(* ===== verification/_CoqProject ===== *)
-Q . S2P
Prelude.v
Endians.v
ByteArray.v
ByteArraySpec.v
ByteArrayCodec.v
ByteArrayIo.v
ByteArraySafety.v
ByteArrayTheorems.v
Timer.v
TimerSpec.v
TimerTheorems.v
Utils.v
UtilsTheorems.v
UtilsSystem.v
Address.v
AddressTheorems.v
FdManager.v
Hook.v
HookTheorems.v
Fiber.v
Scheduler.v
SchedulerTheorems.v
IOManager.v
IOManagerTheorems.v
Socket.v
Stream.v
StreamTheorems.v
TcpServer.v
SocketTheorems.v
Http.v
HttpTheorems.v
Servlet.v
ServletTheorems.v
HttpSession.v
HttpSessionTheorems.v
LogFormat.v
LogFormatTheorems.v
Log.v
LogTheorems.v
Config.v
ConfigTheorems.v
Settings.v
SettingsTheorems.v
HttpGrammar.v
HttpExecute.v
HttpUrl.v
HttpWords.v
HttpGrammarTheorems.v
HttpUrlTheorems.v
HttpParsing.v
HttpParsingTheorems.v
HttpRuns.v
HttpFields.v
HttpRoundTrip.v
HttpMethodTheorems.v
HttpRequestTheorems.v
HttpResponseTheorems.v
HttpExchangeTheorems.v
HttpScan.v
HttpChunks.v
HttpPrefix.v
HttpMarks.v
HttpSplit.v
HttpFeed.v
HttpTyped.v
HttpSizes.v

*Exercise*. From the line holding "StreamTheorems.v" to the final line of the data, repeat every line exactly. Leave out all the rest.

*Result of this exercise*.
StreamTheorems.v
TcpServer.v
SocketTheorems.v
Http.v
HttpTheorems.v
Servlet.v
ServletTheorems.v
HttpSession.v
HttpSessionTheorems.v
LogFormat.v
LogFormatTheorems.v
Log.v
LogTheorems.v
Config.v
ConfigTheorems.v
Settings.v
SettingsTheorems.v
HttpGrammar.v
HttpExecute.v
HttpUrl.v
HttpWords.v
HttpGrammarTheorems.v
HttpUrlTheorems.v
HttpParsing.v
HttpParsingTheorems.v
HttpRuns.v
HttpFields.v
HttpRoundTrip.v
HttpMethodTheorems.v
HttpRequestTheorems.v
HttpResponseTheorems.v
HttpExchangeTheorems.v
HttpScan.v
HttpChunks.v
HttpPrefix.v
HttpMarks.v
HttpSplit.v
HttpFeed.v
HttpTyped.v
HttpSizes.v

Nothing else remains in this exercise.